Although we strongly recommend the timeframe as 30 minutes , you can choose what's fit you most.
The output of the scanner is a table. By default the table is placed in the right-bottom (as we are most comfortable with that). However you can change per your wish. We have the option to choose that.
What is unique in it ?
This is more of an indicator. This is a scanner (of Nifty-50 stocks). So you can apply (our recommendation is in 30m timeframe) it to any chart (does not matter which chart it is) and it will show every 30 mins (which is also configurable) which all stocks (along with trade levels) to Buy and Sell according to the setup.
It will ease your trading activity.
You can concentrate only on the execution, the filtering you can leave it to this one.
Limitations
There is a build in limitation of the TradingView platform is that one can call only upto 40 securities API. Not beyond that. So naturally we are constraint by that. Otherwise we could monitor 190 Nifty F&O stocks itself.

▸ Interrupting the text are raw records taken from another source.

Lemma block_visible now dbw t u v reason entry t' db a b :
  add_to_blacklist now dbw t u v reason = Ok (entry, t') ->
  (a = u /\ b = v) \/ (a = v /\ b = u) ->
  check_mutual_block db t' a b <> Ok (false, false).
Proof.
  intros Hadd Hab.
  assert (is_Some (t' !! pair_key u v)) as Hrow.
  { unfold add_to_blacklist in Hadd. destruct (decide (u = v)); [done|].
    destruct (dbw 0%nat); [done|]. injection Hadd as _ <-. unfold blacklist_table in *.
    apply lookup_insert_is_Some'. by left. }
  destruct (db 0%nat) as [e|] eqn:Hdb; [unfold check_mutual_block; by rewrite Hdb|].
  replace (check_mutual_block db t' a b) with (check_mutual_block no_faults t' a b)
    by (unfold check_mutual_block; by rewrite Hdb).
  rewrite check_mutual_block_spec.
  destruct Hab as [[-> ->]|[-> ->]]; rewrite (bool_decide_eq_true_2 _ Hrow); [done|].
  by destruct (bool_decide _).
Qed.

(** A block stops direct messages both ways at once. Once either user of a
    direct channel has added the other to the blacklist, no message of either
    passes the decision: friends or not, whatever the other tables hold, and
    whatever queries fail. *)
Theorem block_stops_direct_messages {Json} (is_null : Json -> bool) from_value
    (now wnow : Z) (dbw db : faults) (d : SendDb) (c : Channel) (a b s u v : Z) reason entry bl :
  channel_type c = Direct -> direct_user1_id c = Some a -> direct_user2_id c = Some b -> a <> b ->
  s = a \/ s = b ->
  (u = a /\ v = b) \/ (u = b /\ v = a) ->
  add_to_blacklist wnow dbw (d_blacklist d) u v reason = Ok (entry, bl) ->
  authorize_send_to_channel
    (deps := db_deps is_null from_value now db (mkSendDb bl (d_friends d) (d_groups d) (d_privacy d)))
    now c s <> Ok tt.
Proof.
  intros Hd Ha Hb Hab Hs Huv Hadd Hok.
  apply may_send_iff in Hok as (m & _ & _ & _ & Hdir).
  destruct (consulted_peer_of c a b s) as (peer & Hpeer & Hsp); [done..|].
  destruct (Hdir Hd peer Hpeer) as [Hblk _]. simpl in Hblk.
  eapply block_visible in Hblk; [done..|]. naive_solver.
Qed.

Lemma block_stops_direct_messages_witness :
  exists entry bl,
    add_to_blacklist 3 no_faults ∅ 2 1 None = Ok (entry, bl) /\
    authorize_send_to_channel
      (deps := db_deps (fun b : bool => b) (fun _ => Err "not an object"%string) 5 no_faults
                 (mkSendDb bl (d_friends no_rows) ∅ ∅)) 5 example_direct 1 <> Ok tt.
Proof.
  eexists _, _. split; [reflexivity|].
  refine (block_stops_direct_messages (fun b : bool => b) (fun _ => Err "not an object"%string)
            5 3 no_faults no_faults no_rows example_direct 1 2 1 2 1 None _ _ _ _ _ _ _ _ _);
    try (vm_compute; reflexivity); [lia|lia|right; lia].
Defined.

(** Removing a friend stops direct messages. After a history in which the
    two were friends and a removal that reached the database, neither can write
    to the other: the removal does not turn them into strangers whose messages
    the privacy setting might admit. *)
Theorem unfriending_stops_direct_messages {Json} (is_null : Json -> bool) from_value
    (now rnow : Z) (dbr db : faults) (ops : list friend_op) bl groups privacy
    (c : Channel) (a b s u v : Z) :
  channel_type c = Direct -> direct_user1_id c = Some a -> direct_user2_id c = Some b -> a <> b ->
  s = a \/ s = b ->
  (u = a /\ v = b) \/ (u = b /\ v = a) ->
  try_is_friend no_faults 0 (friend_run ops) a b = Ok true -> dbr 0%nat = None ->
  authorize_send_to_channel
    (deps := db_deps is_null from_value now db
               (mkSendDb bl (friend_run (ops ++ [OpRemove rnow dbr u v])) groups privacy))
    now c s <> Ok tt.
Proof.
  intros Hd Ha Hb Hab Hs Huv Hfr Hdb Hok.
  apply may_send_iff in Hok as (m & _ & _ & _ & Hdir).
  destruct (consulted_peer_of c a b s) as (peer & Hpeer & Hsp); [done..|].
  destruct (Hdir Hd peer Hpeer) as [_ Hf]. simpl in Hf.
  rewrite friend_run_snoc in Hf. unfold try_is_friend, try_friendship_removed, either_status in Hf.
  set (t' := apply_friend_op _ _) in Hf.
  assert (row_status t' (pair_key a b) = Some 2 /\ row_status t' (pair_key b a) = Some 2) as [H1 H2].
  { unfold try_is_friend, either_status in Hfr. injection Hfr as Hfr.
    assert (row_status (friend_run ops) (pair_key a b) = Some 1 /\
            row_status (friend_run ops) (pair_key b a) = Some 1) as [E1 E2].
    { apply orb_true_iff in Hfr as [H|H]; apply bool_decide_eq_true in H;
        pose proof (friend_run_mutual ops _ _ H); auto. }
    subst t'. rewrite !remove_friend_statuses by done.
    destruct Huv as [[-> ->]|[-> ->]]; rewrite !decide_True, E1, E2 by auto; done. }
  destruct Hsp as [[-> ->]|[-> ->]]; rewrite !H1, !H2 in Hf;
    destruct (db 2%nat), (db 3%nat); simpl in Hf; naive_solver.
Qed.

Lemma unfriending_stops_direct_messages_witness :
  authorize_send_to_channel
    (deps := db_deps (fun b : bool => b) (fun _ => Err "not an object"%string) 5 no_faults
               (mkSendDb ∅ (friend_run ([OpSend 1 no_faults 1 2 None None; OpAccept 2 no_faults 2 1]
                              ++ [OpRemove 3 no_faults 2 1])) ∅ ∅)) 5 example_direct 1 <> Ok tt.
Proof.
  refine (unfriending_stops_direct_messages (fun b : bool => b) (fun _ => Err "not an object"%string)
            5 3 no_faults no_faults [OpSend 1 no_faults 1 2 None None; OpAccept 2 no_faults 2 1]
            ∅ ∅ ∅ example_direct 1 2 1 2 1 _ _ _ _ _ _ _ _);
    try (vm_compute; reflexivity); [lia|lia|right; lia].
Defined.

(** ** Who may see who read a message *)
Module ReadDetail.

Inductive ReadReceiptMode := RrDisabled | RrCountOnly | RrFullList.

Definition read_receipt_mode_parse (raw : option string) : result ReadReceiptMode RpcError :=
  match raw with
  | None => Ok RrFullList
  | Some raw =>
      if decide (raw = "disabled") then Ok RrDisabled
      else if decide (raw = "count_only") then Ok RrCountOnly
      else if decide (raw = "full_list") then Ok RrFullList
      else Err (rpc_validation ("invalid read_receipt_mode: " +:+ raw +:+
                                " (expect disabled|count_only|full_list)"))
  end.

(** The fields of [Message] the policy reads. *)
Record Message := mkMessage {
  msg_channel_id : Z;
  msg_sender_id : Z;
  msg_created_at : Z;
  msg_deleted : bool;
  msg_revoked : bool;
  msg_read_detail_expires_at : option Z
}.

Definition read_detail_retention_days (configured : Z) : Z := Z.max configured 0.

Definition nanos_per_day : Z := 86400 * nanos_per_sec.

Definition authorize_read_detail (now requester_id : Z) (message : Message) (channel_id : Z)
    (channel : Channel) (retention_days : Z) : result Z RpcError :=
  if negb (msg_channel_id message =? channel_id)
  then Err (rpc_validation "message_id 与 channel_id 不匹配")
  else if negb (msg_sender_id message =? requester_id)
  then Err (rpc_forbidden "only the sender may query who read this message")
  else if negb (is_member channel requester_id)
  then Err (rpc_forbidden "requester no longer has access to this channel")
  else if msg_revoked message || msg_deleted message
  then Err (rpc_not_found "message is revoked")
  else
    let expires_at := default (msg_created_at message + retention_days * nanos_per_day)
                        (msg_read_detail_expires_at message) in
    if expires_at <=? now then Err (rpc_forbidden "read detail window expired")
    else Ok expires_at.

Definition ensure_read_stats_allowed (mode : ReadReceiptMode) : result unit RpcError :=
  match mode with
  | RrDisabled => Err (rpc_forbidden "read receipt disabled for this channel")
  | RrCountOnly | RrFullList => Ok tt
  end.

30m is the recommended timeframe. In very lower (say 5m) this script tends to go out of heap (out of memory). Please note that also.
How to trade using this?
Put any chart in 30m (recommended) timeframe.
Apply this screener from Indicators (shortcut to launch indicators is just type / in your keyboard).
This will provide the Buy (shown in green color) or Sell (shown in red color) recommendations in a table, at every 30m candle closing.
Note the volume and BB width as well.
Wait for at least 2 5-minutes candles to close above/below the recommended level .
Take the trade with the SL and target mentioned.
Mentions
@QuantNomad. The whole implementation concept we mercilessly borrowed from him, even some of his code snippet we took it (after asking him through one of his videos comment section and seeking explicit permission which he readily granted within an hour). Thank You sir @QuantNomad. Indebted to you.
Monika (Rawat) ji: for reviewing, correcting, providing real time examples during live market hours, often compromising her own trading activities, about the effectiveness and usefulness of this setup. Thank You madam ji. Indebted to you.
There are innumerable contents in social media about this. Don't even know whom all we checked. Thanks to all of them.
Happy Trading (in stocks - isn't enough of Indices already?)
Disclaimer
This piece of software does not come up with any warrantee or any rights of not changing it over the future course of time.
We are not responsible for any trading/investment decision you are taking out of the outcome of this indicator.